Lavori in corso – Vittorio Sereni

Mario de Biasi, New York, 1955

I

Sarà che esistono vite come foglie morte –
la casa tra le acque
                                   evidentemente in rovina
quella lebbra repressa dall’acciaio
quei ragnateli di suoni domestici di appena ieri
(e vuoti i letti umidi i divani le poltrone deserte)
lasciala nel lampo del suo enigma
espunta dal traffico riproposta a ogni rotazione del Riverside Drive

non chiederti dove saranno mai finiti
non dire che la vita è carbonizzazione o divorzio
(ma strano che uno ricordi solo questo di una intera metropoli)

oppure inezie di un viaggio d’inverno nell’immenso –
il palpebrìo del jet nel suo orgasmo di mutante
quando è ancora e non è più
un numero-luce scattato sul tabulatore di New York

o anche quei segni dipinti negli atrii dei formicai –
foglianti epidemie su pareti piastrelle carte da parati
che ci fanno le piccole svastiche qui nel Bronx,
ce n’erano tanti – dicono – ce ne sono tra colombe e falchi
ma puoi anche supporli come emblemi vecchi motivi indiani,
comunque si biforchino in questo mezzo sonno:
drappi e stendardi calpestati in Europa
o l’ombra senza speranza dell’indio tra i grattacieli?
Altre sono in cammino nell’agonia o nell’estasi
nuove ombre mi inquietano che intravedendo non vedo.

II

A certi che so non gli basta
di volermi morto.
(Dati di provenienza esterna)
Lemma lookup_ok t p it :
  ikey t -> inv c (stored_all o kvs) (share delta (Z.to_nat interval) (stored_all o kvs)) (Z.to_nat interval) (num_of o kvs) (tail_of o kvs index) p it ->
  exists found it' x, SeekForGet c t it = Ok (found, it') /\ iter_view c it' = Ok (x, it') /\ lookup_result t found x.
Proof.
  intros Ht Hinv. pose proof (data_layout interval r delta 0 true g kvs Hi D index Hix) as L. pose proof (data_sorted interval r delta 0 true g kvs D index Hix) as KS.
  pose proof (data_ingested interval r delta 0 true g kvs D index Hix) as HI. pose proof (data_lookup interval r delta 0 true g kvs D index Hix) as Hes. pose proof lookup_user as Hus.
  assert (wp (SeekForGet c t) (fun found it' => exists q, view q it' /\ forall x, fst <$> x = fst <$> cursor_view es q -> lookup_result t found x) it) as (found & it' & E & q & Hv & Hx).
  { assert (forall i it', is_lower c (stored_all o kvs) t i -> view (pos (stored_all o kvs) i) it' ->
      exists q, view q it' /\ forall x, fst <$> x = fst <$> cursor_view es q -> lookup_result t true x) as HT.
    { intros i it' Hlow Hv. eexists. split; [exact Hv|]. intros x Hfx. unfold lookup_result. rewrite Hfx. pose proof (lower_bound_ok c _ KS es Hes t) as Hlb. rewrite data_kcmp in Hlb.
      rewrite (lower_unique _ _ _ _ _ Hlb Hlow). rewrite <- (at_or_end_pos c _ es Hes). unfold at_or_end. destruct (Nat.ltb_spec i (length es)) as [H|H]; [|by rewrite lookup_ge_None_2].
      destruct (lookup_lt_is_Some_2 es i H) as [e He]. unfold cursor_view. cbn. by rewrite He. }
    destruct index as [[nb bk]|]; [|by eapply (SeekForGet_plain_ok _ _ _ _ _ _ L KS HI); [done|done|exact Hinv|exact HT]]. destruct Hix as (Hnb & Htab & Hn & _).
    eapply (SeekForGet_hash_ok _ _ _ _ _ _ L KS HI eq_refl nb bk _ (ukeys kvs) eq_refl Hnb Htab Hn); [by rewrite length_st; apply length_map|exact Hus|done|done|done|exact Hinv|exact HT|].
    intros i it' Hv Hno. exists (Some i). split; [done|]. intros x _ e [k He]%list_elem_of_lookup Hu. pose proof (lookup_lt_Some _ _ _ He) as Hk. rewrite (length_es _ _ es Hes) in Hk.
    rewrite (es_at _ _ es Hes k Hk) in He. injection He as <-. by apply Hno. }
  assert (wp (iter_view c) (fun x s => fst <$> x = fst <$> cursor_view es q /\ s = it') it') as (x & s & Ev & Hfx & ->).
  { eapply (iter_view_ok c _ _ _ _ _ L es Hes); [exact Hv|]. intros x [Hfx _]. done. }
  exists found, it', x. auto.
Qed.

End lookup.

(** C34. A point lookup through the hash index of a block, from any state an
    iterator can be in, finds what a seek to its target finds; where it answers
    that there is nothing, no key of the block with the user key of the target is
    at or behind the target. *)
Theorem point_lookup_sound {port : Port} {ucomparator : Comparator} {CO : CompareOk ucmp} interval r delta index_type ratio g with_last kvs :
  (forall a b, ucmp a b = Eq -> a = b) -> 1 <= interval -> index_sizable index_type ratio (length kvs) -> data_input 0 true g kvs ->
  exists b contents blk, new_BlockBuilder interval delta false index_type ratio 0 true false = Ok b /\
    build_block b with_last kvs = Ok contents /\ new_Block contents = Ok blk /\
    let (c, it) := NewDataIterator blk 0 g true r in
    forall ops obs t, Forall (op_target_ok false) ops -> cursor_run ikcmp (data_entries 0 true g kvs) None ops = Some obs -> ikey t ->
      exists l it1 found it2 x, iter_run (kind := DataBlockIter c) c ops it = Ok (l, it1) /\ SeekForGet c t it1 = Ok (found, it2) /\
        iter_view c it2 = Ok (x, it2) /\ lookup_result g kvs t found x.
Proof.
  intros Hexact Hi Hest D.
  destruct (block_opened interval delta index_type ratio 0 true with_last kvs Hi Hest (data_fits _ _ _ _ _ _ D _) (input_small _ _ _ _ D)) as (b & ct & blk & index & Eb & Ec & Ek & _ & Hix & _ & Ed & _).
  exists b, ct, blk. split_and!; [done..|]. rewrite Ed. intros ops obs t Hops Hrun Ht.
  destruct (data_run interval r delta 0 true g kvs Hi D index Hix ops obs Hops Hrun) as (l & it & E & _ & q & Hinv).
  destruct (lookup_ok Hexact interval r delta g kvs Hi D index Hix t q it Ht Hinv) as (found & it2 & x & Es & Ev & Hres). by exists l, it, found, it2, x.
Qed.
Tale mi sperano:
morto, ma con infamia. Non sanno
che ho fatto di peggio che li ho
miniaturizzati nel ricordo.

Ma questi di qui sono foglie
inezie segni che lavorano in grande
non quei congelati in miniatura quei non addetti
bocche minime vocianti sotto vetro
– e avrebbero ragione se solo sapessero –
rattrappite per sempre nella colata
fossili nel cemento vivo.

III

Inopportuno futile intempestivo
lo spiritello di cui sopra.

Scatta e lo annienta un altro
battente diversa ala da laggiù
dal mare se mare è quel grigio
d’inesistenza attorno a Ellis Island
isolotto già di quarantena
sfumante in nube di memoria:
del giovane Charlie
Chaplin e di quanti con lui
in lista con lui d’attesa
bussarono alle porte degli Stati
con tutta quell’america davanti
presto travolti in quelle
storie sue prime d’ombre
velocissime
di emigranti sguatteri vagabondi
– e vorrebbero oggi rifarsi ricomporsi
con gli sbuffi di fumo del sottosuolo
sempre oro cercando i testardi
contro le vetrate spente
sul gelo sul deserto qui in Wall Street
una domenica.

Vittorio Sereni

New York, 1967

da “Stella variabile”, Garzanti, 1981

Lavori in corso I: «e vuoti i letti ecc.» riproduce in adattamento italiano due versi della poesia These di William Carlos Williams.
III: Ellis Island, centro di sosta e transito per immigranti, porta ufficiale e simbolica per milioni di futuri cittadini statunitensi dal 1892 al 1954, anno in cui il centro fu chiuso. La piccola isola è poi diventata monumento storico in aggiunta alla non lontana Statua della Libertà.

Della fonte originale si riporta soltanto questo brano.